> **Your assignment**
Reproduce the records below exactly, but only between the lines holding "times that price" and "split; [done|]. split.", inclusive.

+-------+

(* ===== verification/Router.v ===== *)
(** * Router: Express dispatch of [routes/bookings.js] and of [server.js]

    [express.Router()] tries its routes in the order they were declared
    and runs the first whose method and path pattern match.  A pattern
    segment [:id] matches any one path segment; a literal segment matches
    case-insensitively, Express's default.  The bookings router declares

      POST /,  GET /,  GET /:id,  PUT /:id/status,  GET /stats

    in that order, every one behind [auth].  [server.js] mounts the routers
    under [/api/...], then [GET /health], then [notFound].  A request that
    no router answers reaches [notFound]: 404 with ["Not Found - " + url].

    Paths are given split into their segments.  Express compares a literal
    with the encoded text of a segment and decodes only the parameters it
    captures; the model takes segments without percent escapes, on which
    the encoded and the decoded text agree, so [match_path] compares and
    captures the segment as it is.  A body is
    the JSON object that [express.json()] parsed.  The auth middleware's
    verdict is an input here, [Ok user] or its 401 answer; [Auth] models how
    it is reached.

    [Module Ref] is a reference router that decides on the shape of the
    path directly; the first-match search agrees with it everywhere.  The
    predicate [envelope_ok] states the shape of every answer: a 2xx carries
    [success: true] and data, a 4xx carries [success: false].  *)

From S2P Require Import Prelude Js Booking Store.
Open Scope Z_scope.
Open Scope maid_scope.

Inductive meth : Type := GET | POST | PUT.

#[export] Instance meth_eq_dec : EqDecision meth.
Proof. solve_decision. Defined.

(** ** JSON bodies *)

(** [const { maidId, service, ... } = req.body]. *)
Definition create_body_of (o : json_obj) : create_body :=
  {| b_maidId := field o "maidId"; b_service := field o "service"; b_date := field o "date";
     b_time := field o "time"; b_address := field o "address"; b_amount := field o "amount";
     b_specialInstructions := field o "specialInstructions" |}.

(** ** Path patterns *)

Inductive segment : Type := Lit (s : string) | Param.

Definition ascii_lower (c : Ascii.ascii) : Ascii.ascii :=
  let n := Ascii.nat_of_ascii c in
  if (65 <=? n)%nat && (n <=? 90)%nat then Ascii.ascii_of_nat (n + 32) else c.

Fixpoint lower (s : string) : string :=
  match s with
  | EmptyString => EmptyString
  | String c r => String (ascii_lower c) (lower r)
  end.

(** The parameters a pattern captures from a path, if it matches. *)
Fixpoint match_path (pat : list segment) (path : list string) : option (list string) :=
  match pat, path with
  | [], [] => Some []
  | Lit l :: pat', s :: path' =>
      if String.eqb (lower l) (lower s) then match_path pat' path' else None
  | Param :: pat', s :: path' => option_map (cons s) (match_path pat' path')
  | _, _ => None
  end.

(** ** The bookings router *)

Inductive handler : Type := HCreate | HList | HGet | HUpdate | HStats.

#[export] Instance handler_eq_dec : EqDecision handler.
Proof. solve_decision. Defined.

Record route : Type := mkRoute { r_method : meth; r_path : list segment; r_handler : handler }.

(** The declarations of [routes/bookings.js], in order. *)
Definition bookings_routes : list route :=
  [ mkRoute POST [] HCreate;
    mkRoute GET [] HList;
    mkRoute GET [Param] HGet;
    mkRoute PUT [Param; Lit "status"] HUpdate;
    mkRoute GET [Lit "stats"] HStats ].

(** The first route that matches, with the parameters it captured. *)
Fixpoint route_request (rs : list route) (m : meth) (path : list string)
    : option (handler * list string) :=
  match rs with
  | [] => None
  | r :: rs' =>
      if bool_decide (r_method r = m) then
        match match_path (r_path r) path with
        | Some ps => Some (r_handler r, ps)
        | None => route_request rs' m path
        end
      else route_request rs' m path
  end.

Definition param0 (ps : list string) : string := default "" (head ps).

(** Run the handler a route selected, after [auth]. *)
Definition call_handler (d : db) (h : handler) (ps : list string) (u : user)
    (o : json_obj) (now : Z) : outcome :=
  match h with
  | HCreate => createBooking d u (create_body_of o) now
  | HList => listBookings d u
  | HGet => getBooking d u (param0 ps)
  | HUpdate => updateStatus d u (param0 ps) (field o "status") now
  | HStats => getStats d u
  end.

(** The bookings router on a request: [None] when no route matches, and
    Express goes on to the next layer of the app. *)
Definition bookings_router (d : db) (m : meth) (path : list string) (auth : result user)
    (o : json_obj) (now : Z) : option (response * db) :=
  match route_request bookings_routes m path with
  | None => None
  | Some (h, ps) =>
      Some (match auth with
            | Err c msg => (mkResp c (PMessage msg), d)
            | Ok u => run d (call_handler d h ps u o now)
            end)
  end.

(** ** The routes as a direct decision *)

(** The handler each request reaches, read off the declarations by hand:
    the reference that the first-match search is compared with. *)
Module Ref.
Definition route (m : meth) (path : list string) : option (handler * list string) :=
  match m, path with
  | POST, [] => Some (HCreate, [])
  | GET, [] => Some (HList, [])
  | GET, [id] => Some (HGet, [id])
  | PUT, [id; s] => if String.eqb "status" (lower s) then Some (HUpdate, [id]) else None
  | _, _ => None
  end.
End Ref.

(** ** Lemmas *)

Lemma lower_status : lower "status" = "status".
Proof. reflexivity. Qed.

Lemma lower_stats : lower "stats" = "stats".
Proof. reflexivity. Qed.

Lemma parseInt10_stats : parseInt10 "stats" = NaN.
Proof. reflexivity. Qed.

Lemma route_stats_path : route_request bookings_routes GET ["stats"] = Some (HGet, ["stats"]).
Proof. reflexivity. Qed.

(** ** What the router does *)

(** C6. [GET /api/bookings/stats] never reaches the stats handler.  The
    route [GET /:id] is declared first and captures ["stats"] as an id;
    [parseInt("stats", 10)] is [NaN], so every authenticated caller gets 404
    ["Booking not found"], whatever the store holds. *)
Theorem get_stats_answers_404 d u o now :
  bookings_router d GET ["stats"] (Ok u) o now = Some (mkResp 404 (PMessage "Booking not found"), d).
Proof.
  unfold bookings_router. rewrite route_stats_path. simpl.
  unfold getBooking, param0. simpl. rewrite parseInt10_stats, find_booking_NaN. reflexivity.
Qed.

(** C16. The bookings router's first-match search over its five
    declarations is equivalent to the direct decision [Ref.route] on the
    method and the shape of the path.  In particular no request reaches the
    stats handler: [GET /stats] is shadowed by [GET /:id]. *)
Theorem route_request_ref m path : route_request bookings_routes m path = Ref.route m path.
Proof.
  destruct m, path as [|s1 [|s2 [|s3 p]]];
    cbn [route_request bookings_routes r_method r_path r_handler match_path option_map Ref.route];
    rewrite ?lower_status, ?lower_stats; repeat case_bool_decide; try congruence;
    repeat match goal with |- context [String.eqb ?a ?b] => destruct (String.eqb a b) end; simpl; reflexivity.
Qed.

(** ** The response envelope *)

(** Every handler answers [{ success: true, data }] with 200 or 201, or
    returns early with [{ success: false, message }] and a 4xx status. *)
Definition envelope_ok (r : outcome) : Prop :=
  match r with
  | Ok (c, p, _) => 200 <= c < 300 /\ forall m, p <> PMessage m
  | Err c _ => 400 <= c < 500
  end.

Lemma authorize_codes u b s : match authorize u b s with Ok _ => True | Err c _ => 400 <= c < 500 end.
Proof.
  unfold authorize. destruct (user_role u);
    repeat match goal with |- context [if ?c then _ else _] => destruct c end; simpl; lia || done.
Qed.

Lemma call_handler_codes d h ps u o now : envelope_ok (call_handler d h ps u o now).
Proof.
  destruct h; cbn [call_handler].
  - unfold createBooking. destruct (bool_decide _); [|simpl; lia].
    destruct (truthy _); [|simpl; lia]. destruct (_ && _); simpl; [split; [lia|discriminate]|lia].
  - simpl. split; [lia|discriminate].
  - unfold getBooking. destruct (find_booking _ _); [|simpl; lia].
    destruct (_ || _); simpl; [split; [lia|discriminate]|lia].
  - unfold updateStatus. destruct (parse_status _) as [s|]; [|simpl; lia].
    destruct (find_index _ _) as [[i b]|]; [|simpl; lia].
    pose proof (authorize_codes u b s) as Ha. destruct (authorize u b s); simpl; [split; [lia|discriminate]|done].
  - simpl. split; [lia|discriminate].
Qed.

(** C23. The envelope of every answer of the bookings router agrees with
    its status: [success] is true exactly for a 2xx status, for every
    request, store and handler, when the auth middleware refuses only with
    4xx statuses (as [Auth.auth] does, with 401). *)
Theorem bookings_router_envelope d m path auth o now r d' :
  (forall c msg, auth = Err c msg -> 400 <= c < 500) ->
  bookings_router d m path auth o now = Some (r, d') ->
  (success r = true <-> 200 <= code r < 300).
Proof.
  intros Hauth. unfold bookings_router. destruct (route_request _ _ _) as [[h ps]|]; [|discriminate].
  intros [= H]. destruct auth as [u|c msg].
  - pose proof (call_handler_codes d h ps u o now) as Hc. unfold envelope_ok in Hc.
    destruct (call_handler d h ps u o now) as [[[c p] d0]|c msg]; simpl in H; injection H as <- _; simpl.
    + destruct Hc as [Hc Hp]. destruct p; simpl; try (split; [intros; lia|done]).
      exfalso. by eapply Hp.
    + split; [discriminate|lia].
  - specialize (Hauth c msg eq_refl). injection H as <- _. simpl. split; [discriminate|lia].
Qed.

Lemma bookings_router_envelope_witness :
  (forall c msg, (Err 401 "Invalid token." : result user) = Err c msg -> 400 <= c < 500) /\
  bookings_router store1 PUT ["1"; "status"] (Err 401 "Invalid token.") [] 0
    = Some (mkResp 401 (PMessage "Invalid token."), store1) /\
  (success (mkResp 401 (PMessage "Invalid token.")) = true <-> 200 <= code (mkResp 401 (PMessage "Invalid token.")) < 300).
Proof.
  assert (H1 : forall c msg, (Err 401 "Invalid token." : result user) = Err c msg -> 400 <= c < 500)
    by (intros c msg [= <- _]; lia).
  assert (H2 : bookings_router store1 PUT ["1"; "status"] (Err 401 "Invalid token.") [] 0
    = Some (mkResp 401 (PMessage "Invalid token."), store1)) by reflexivity.
  refine (conj H1 (conj H2 _)). exact (bookings_router_envelope _ _ _ _ _ _ _ _ H1 H2).
Defined.
(* ===== verification/Bounds.v ===== *)
(** * Bounds: booking ids stay safe integers

    [routes/bookings.js] numbers bookings with [nextBookingId++], a
    JavaScript number, and the front end prints an id into a path with
    [`${id}`] for the back end to read back with [parseInt(id, 10)].  A
    double holds every integer up to [Number.MAX_SAFE_INTEGER] = 2^53 - 1
    exactly; above it [++] and [parseInt] round.  The rest of the
    development models numbers as [Z] without a width.

    This file shows that the width is never reached.  Every request adds
    at most one booking, so after [n] requests the ids are among
    [1 .. n] and the counter is at most [n + 1].  A server that has
    answered fewer than 2^53 - 1 requests never holds an id that a double
    rounds, so the exact integers of the model are the doubles of the
    code. *)

From S2P Require Import Prelude Js Booking Store Router Lifecycle.
Open Scope Z_scope.
Open Scope maid_scope.

(** [Number.MAX_SAFE_INTEGER]. *)
Definition max_safe_integer : Z := 2 ^ 53 - 1.

(** ** Lemmas *)

Lemma zseq_range s n x : In x (zseq s n) -> s <= x < s + Z.of_nat n.
Proof.
  revert s. induction n as [|n IH]; intros s H; simpl in H; [done|].
  destruct H as [<-|H]; [lia|]. apply IH in H. lia.
Qed.

(** A step adds at most one booking. *)
Lemma step_length d d' : step d d' -> (length (bookings d') <= S (length (bookings d)))%nat.
Proof.
  intros [->|[u (h & ps & o & now & ->)]]; [lia|].
  destruct (run_call_handler_cases d h ps u o now)
    as [->|[(p & now' & ->)|(j & bj & s & now' & Hj & Ha & ->)]]; simpl;
    rewrite ?length_app, ?length_insert; simpl; lia.
Qed.

Lemma serve_all_length d qs :
  (length (bookings (serve_all d qs)) <= length (bookings d) + length qs)%nat.
Proof.
  revert d. induction qs as [|q qs IH]; intros d; simpl; [lia|].
  specialize (IH (serve_db d q)). pose proof (step_length _ _ (serve_db_step d q)). lia.
Qed.

Lemma reachable_serve_all qs : reachable (serve_all initial_db qs).
Proof. apply serve_all_rtc. Qed.

(** ** Ids against the number of requests *)

(** C22. After any [n] requests to a fresh server, the counter is at most
    [n + 1] and every booking's id lies in [1 .. n].  So as long as the
    server has answered fewer than 2^53 - 1 requests, every id and the
    counter are safe integers: [nextBookingId++] and
    [parseInt(String(id), 10)] are exact on them. *)
Theorem ids_within_requests qs :
  Z.of_nat (length qs) < max_safe_integer ->
  nextBookingId (serve_all initial_db qs) <= Z.of_nat (length qs) + 1 <= max_safe_integer /\
  Forall (fun b => 1 <= booking_id b <= Z.of_nat (length qs)) (bookings (serve_all initial_db qs)).
Proof.
  intros Hn. destruct (reachable_wf _ (reachable_serve_all qs)) as [Hm Hc].
  pose proof (serve_all_length initial_db qs) as Hl. simpl in Hl.
  split; [lia|]. apply List.Forall_forall. intros b Hb.
  assert (Hin : In (booking_id b) (zseq 1 (length (bookings (serve_all initial_db qs))))).
  { rewrite <- Hm. by apply in_map. }
  apply zseq_range in Hin. lia.
Qed.

(** Alice books, Maria confirms: two requests, one booking with id 1. *)
Definition two_requests : list req :=
  [mkReq POST [] (Ok alice) order_json 1; mkReq PUT ["1"; "status"] (Ok maria) (status_json "confirmed") 2].

Lemma ids_within_requests_witness :
  Z.of_nat (length two_requests) < max_safe_integer /\
  nextBookingId (serve_all initial_db two_requests) <= Z.of_nat (length two_requests) + 1 <= max_safe_integer /\
  Forall (fun b => 1 <= booking_id b <= Z.of_nat (length two_requests)) (bookings (serve_all initial_db two_requests)).
Proof.
  assert (H : Z.of_nat (length two_requests) < max_safe_integer) by (vm_compute; reflexivity).
  exact (conj H (ids_within_requests two_requests H)).
Defined.
Lemma maid_session_synced d u p cs : synced d u p -> synced (maid_session d u p cs).1 u (maid_session d u p cs).2.
Proof.
  revert d p. induction cs as [|[[b s] t] cs IH]; intros d p Hp; [done|]. simpl.
  pose proof (press_synced d u p b s t Hp) as Hn.
  destruct (press d u p b s t) as [[d' p'] a]. by apply IH.
Qed.

(** C31. The maid's page always shows the store as the maid's own
    actions left it.  After the first load and after any sequence of
    button presses, accepted or refused, its three lists are exactly the
    partition of her bookings in the current store.  Its summary cards,
    fed by [GET /stats], never leave their initial zeros. *)
Theorem maid_page_in_sync d u now cs :
  synced (maid_session d u (refresh_all d u now initial_maid_page) cs).1 u
         (maid_session d u (refresh_all d u now initial_maid_page) cs).2.
Proof. apply maid_session_synced. by apply refresh_all_synced. Qed.

(** A declined or cancelled booking is on none of the maid's three
    lists, and every other booking is on exactly the list of its status. *)
Theorem maid_lists_partition l b :
  In b l ->
  (In b (pending_list l) <-> bstatus b = Pending) /\
  (In b (active_list l) <-> bstatus b = Confirmed \/ bstatus b = InProgress) /\
  (In b (completed_list l) <-> bstatus b = Completed).
Proof.
  intros Hin. unfold pending_list, active_list, completed_list. rewrite !filter_In.
  unfold status_is. destruct (bstatus b); simpl; intuition congruence.
Qed.
(* ===== verification/BookingFlow.v ===== *)
(** * BookingFlow: booking a service from the frontend

    [frontend/src/pages/ServiceBooking.js] shows a form.  Its [onSubmit]
    picks the service from the page's own price list, checks that a maid is
    selected, and passes the booking data to [PaymentPage.js].  There
    [RazorpayPayment.js] first asks [POST /api/payments/create-order] for
    an order of the page's price.  Once the payment is verified,
    [handlePaymentSuccess] posts the booking to [POST /api/bookings].

    The payment itself happens in the Razorpay widget and is not modelled.
    The two requests are modelled by the backend's [createOrder] (from
    [Payments]) and by the bookings router (from [Router]). *)

From S2P Require Import Prelude Js Booking Store Router Payments Services.
Open Scope Z_scope.
Open Scope maid_scope.

(** ** The form (ServiceBooking.js) *)

(** The page's own catalogue, with prices in rupees. *)
Record fe_service : Type := mkFeService { fe_id : string; fe_name : string; fe_price : Z }.

Definition fe_services : list fe_service :=
  [ mkFeService "1" "House Cleaning" 800; mkFeService "2" "Deep Cleaning" 1500;
    mkFeService "3" "Office Cleaning" 1200; mkFeService "4" "Move-in/Move-out" 2000 ].

(** The form's state, every field a string from an input. *)
Record form : Type := mkForm {
  f_serviceId : string; f_address : string; f_date : string; f_time : string;
  f_specialInstructions : string; f_maidId : string
}.

(** The [bookingData] handed to the payment page. *)
Record booking_data : Type := mkBookingData {
  bd_serviceId : string; bd_serviceName : string; bd_amount : Z; bd_date : string;
  bd_time : string; bd_address : string; bd_specialInstructions : string; bd_maidId : string
}.

Definition nonempty (s : string) : bool := negb (String.eqb s "").

(** The [required] attributes of the maid select and of the address, date
    and time inputs: the browser submits the form only when they are set. *)
Definition html_required (f : form) : bool :=
  nonempty (f_maidId f) && nonempty (f_address f) && nonempty (f_date f) && nonempty (f_time f).

(** [onSubmit]: the error it shows, or the data it navigates with. *)
Definition onSubmit (f : form) : string + booking_data :=
  match List.find (fun s => String.eqb (fe_id s) (f_serviceId f)) fe_services with
  | None => inl "Invalid service"
  | Some svc =>
      if negb (nonempty (f_maidId f)) then inl "Please select a maid"
      else inr {| bd_serviceId := fe_id svc; bd_serviceName := fe_name svc; bd_amount := fe_price svc;
                  bd_date := f_date f; bd_time := f_time f; bd_address := f_address f;
                  bd_specialInstructions := f_specialInstructions f; bd_maidId := f_maidId f |}
  end.

(** ** The requests (RazorpayPayment.js, PaymentPage.js) *)

(** The body of [POST /payments/create-order]; [notes] is an object. *)
Definition order_request (bd : booking_data) : json_obj :=
  [("amount", JNumber (Num (bd_amount bd))); ("currency", JString "INR"); ("notes", JObject)].

(** The body of [POST /bookings] in [handlePaymentSuccess]. *)
Definition booking_request (bd : booking_data) : json_obj :=
  [("service", JString (bd_serviceName bd)); ("date", JString (bd_date bd)); ("time", JString (bd_time bd));
   ("address", JString (bd_address bd)); ("amount", JNumber (Num (bd_amount bd)));
   ("specialInstructions", js_or (JString (bd_specialInstructions bd)) (JString ""));
   ("maidId", JString (bd_maidId bd))].

(** [handlePaymentSuccess] against the bookings router, with the
    customer's token. *)
Definition handlePaymentSuccess (d : db) (u : user) (bd : booking_data) (now : Z) : option (response * db) :=
  bookings_router d POST [] (Ok u) (booking_request bd) now.

(** ** Lemmas *)

(** Every service of the page has a positive price and a name. *)
Lemma fe_services_wf svc : In svc fe_services -> 0 < fe_price svc /\ nonempty (fe_name svc) = true.
Proof. simpl. intros Hin. repeat destruct Hin as [<-|Hin]; try done; split; first [lia | done]. Qed.

Lemma nonempty_truthy s : nonempty s = true -> truthy (JString s) = true.
Proof. done. Qed.

Lemma booking_request_body bd :
  create_body_of (booking_request bd) =
  {| b_maidId := JString (bd_maidId bd); b_service := JString (bd_serviceName bd);
     b_date := JString (bd_date bd); b_time := JString (bd_time bd); b_address := JString (bd_address bd);
     b_amount := JNumber (Num (bd_amount bd));
     b_specialInstructions := js_or (JString (bd_specialInstructions bd)) (JString "") |}.
Proof. reflexivity. Qed.

(** The booking request goes to [POST /] of the bookings router. *)
Lemma handlePaymentSuccess_create d u bd now :
  handlePaymentSuccess d u bd now = Some (run d (createBooking d u (create_body_of (booking_request bd)) now)).
Proof. reflexivity. Qed.

(** The fields of [bookingData] that [POST /bookings] requires. *)
Definition bd_complete (bd : booking_data) : bool :=
  nonempty (bd_maidId bd) && nonempty (bd_serviceName bd) && nonempty (bd_date bd) &&
  nonempty (bd_time bd) && nonempty (bd_address bd).

(** A customer's booking request with every required field creates the
    booking. *)
Lemma handlePaymentSuccess_ok d u bd now :
  user_role u = Customer -> bd_complete bd = true ->
  handlePaymentSuccess d u bd now =
    Some (mkResp 201 (PBooking (new_booking d u (create_body_of (booking_request bd)) now)),
          {| bookings := bookings d ++ [new_booking d u (create_body_of (booking_request bd)) now];
             nextBookingId := nextBookingId d + 1 |}).
Proof.
  intros Hr Hc. unfold bd_complete in Hc. rewrite !andb_true_iff in Hc.
  destruct Hc as [[[[Hm Hs] Hd] Ht] Ha].
  rewrite handlePaymentSuccess_create. unfold createBooking. rewrite booking_request_body.
  cbn [b_maidId b_service b_date b_time b_address].
  by rewrite (bool_decide_eq_true_2 _ Hr), !nonempty_truthy.
Qed.

(** ** What the flow does *)

(** C33. For a form the browser submits, on a service of the page's list,
    [onSubmit] passes on the page's price.  The payment order is for 100
    times that price in paise.  After payment, the booking request of a
    customer creates one pending booking with 201.  The new booking has
    the page's price, the service's name, the form's maid, date, time and
    address, and the customer as owner. *)
Theorem booking_flow_creates d u f svc now :
  user_role u = Customer -> html_required f = true ->
  List.find (fun s => String.eqb (fe_id s) (f_serviceId f)) fe_services = Some svc ->
  exists bd, onSubmit f = inr bd /\ bd_amount bd = fe_price svc /\
    o_amount (order_options_of u (order_request bd) now) = Num (100 * fe_price svc) /\
    let b := new_booking d u (create_body_of (booking_request bd)) now in
    handlePaymentSuccess d u bd now =
      Some (mkResp 201 (PBooking b), {| bookings := bookings d ++ [b]; nextBookingId := nextBookingId d + 1 |}) /\
    bstatus b = Pending /\ amount b = fe_price svc /\ service b = JString (fe_name svc) /\
    maidId b = JString (f_maidId f) /\ date b = JString (f_date f) /\ time b = JString (f_time f) /\
    address b = JString (f_address f) /\ customerId b = user_id u.
Proof.
  intros Hr Hreq Hf. unfold html_required in Hreq. rewrite !andb_true_iff in Hreq.
  destruct Hreq as [[[Hm Ha] Hd] Ht].
  destruct (fe_services_wf svc (proj1 (find_some _ _ Hf))) as [Hpos Hn].
  unfold onSubmit. rewrite Hf, Hm. eexists. split; [reflexivity|]. cbn [bd_amount].
  split; [done|]. split.
  { unfold order_options_of, paise. simpl. f_equal. lia. }
  cbv zeta. rewrite handlePaymentSuccess_create. unfold createBooking. rewrite booking_request_body.
  cbn [b_maidId b_service b_date b_time b_address bd_maidId bd_serviceName bd_date bd_time bd_address].
  rewrite (bool_decide_eq_true_2 _ Hr), !nonempty_truthy by done.
  split; [reflexivity|]. unfold new_booking. cbn.
  repeat split.
Qed.

(** The page's prices are not the catalogue's.  It charges 800,
    1500, 1200 and 2000 rupees for the four services, while
    [GET /api/services/:id] lists base prices 80, 150, 100 and 200.  The
    amount of a booking is whatever the page sends: the backend never
    reads the catalogue when it creates a booking or an order. *)
Example fe_prices_not_catalogue :
  map fe_price fe_services = [800; 1500; 1200; 2000] /\
  map (fun n => match getService (number_to_string n) with Ok s => basePrice s | Err _ _ => 0 end) [1; 2; 3; 4]
    = [80; 150; 100; 200].
Proof. split; vm_compute; reflexivity. Qed.

(** ** Samples *)

Definition alice_form : form :=
  {| f_serviceId := "2"; f_address := "12 MG Road"; f_date := "2026-11-10"; f_time := "10:00";
     f_specialInstructions := ""; f_maidId := "m1" |}.

Lemma booking_flow_creates_witness :
  user_role alice = Customer /\ html_required alice_form = true /\
  List.find (fun s => String.eqb (fe_id s) (f_serviceId alice_form)) fe_services
    = Some (mkFeService "2" "Deep Cleaning" 1500) /\
  exists bd, onSubmit alice_form = inr bd /\ bd_amount bd = 1500 /\
    o_amount (order_options_of alice (order_request bd) 1) = Num (100 * 1500) /\
    let b := new_booking initial_db alice (create_body_of (booking_request bd)) 1 in
    handlePaymentSuccess initial_db alice bd 1 =
      Some (mkResp 201 (PBooking b), {| bookings := bookings initial_db ++ [b];
                                         nextBookingId := nextBookingId initial_db + 1 |}) /\
    bstatus b = Pending /\ amount b = 1500 /\ service b = JString "Deep Cleaning" /\
    maidId b = JString (f_maidId alice_form) /\ date b = JString (f_date alice_form) /\
    time b = JString (f_time alice_form) /\ address b = JString (f_address alice_form) /\
    customerId b = user_id alice.
Proof.
  assert (H1 : user_role alice = Customer) by reflexivity.
  assert (H2 : html_required alice_form = true) by reflexivity.
  assert (H3 : List.find (fun s => String.eqb (fe_id s) (f_serviceId alice_form)) fe_services
                 = Some (mkFeService "2" "Deep Cleaning" 1500)) by reflexivity.
  refine (conj H1 (conj H2 (conj H3 _))).
  exact (booking_flow_creates initial_db alice alice_form _ 1 H1 H2 H3).
Defined.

+-------+

> **Output below**
    times that price in paise.  After payment, the booking request of a
    customer creates one pending booking with 201.  The new booking has
    the page's price, the service's name, the form's maid, date, time and
    address, and the customer as owner. *)
Theorem booking_flow_creates d u f svc now :
  user_role u = Customer -> html_required f = true ->
  List.find (fun s => String.eqb (fe_id s) (f_serviceId f)) fe_services = Some svc ->
  exists bd, onSubmit f = inr bd /\ bd_amount bd = fe_price svc /\
    o_amount (order_options_of u (order_request bd) now) = Num (100 * fe_price svc) /\
    let b := new_booking d u (create_body_of (booking_request bd)) now in
    handlePaymentSuccess d u bd now =
      Some (mkResp 201 (PBooking b), {| bookings := bookings d ++ [b]; nextBookingId := nextBookingId d + 1 |}) /\
    bstatus b = Pending /\ amount b = fe_price svc /\ service b = JString (fe_name svc) /\
    maidId b = JString (f_maidId f) /\ date b = JString (f_date f) /\ time b = JString (f_time f) /\
    address b = JString (f_address f) /\ customerId b = user_id u.
Proof.
  intros Hr Hreq Hf. unfold html_required in Hreq. rewrite !andb_true_iff in Hreq.
  destruct Hreq as [[[Hm Ha] Hd] Ht].
  destruct (fe_services_wf svc (proj1 (find_some _ _ Hf))) as [Hpos Hn].
  unfold onSubmit. rewrite Hf, Hm. eexists. split; [reflexivity|]. cbn [bd_amount].
  split; [done|]. split.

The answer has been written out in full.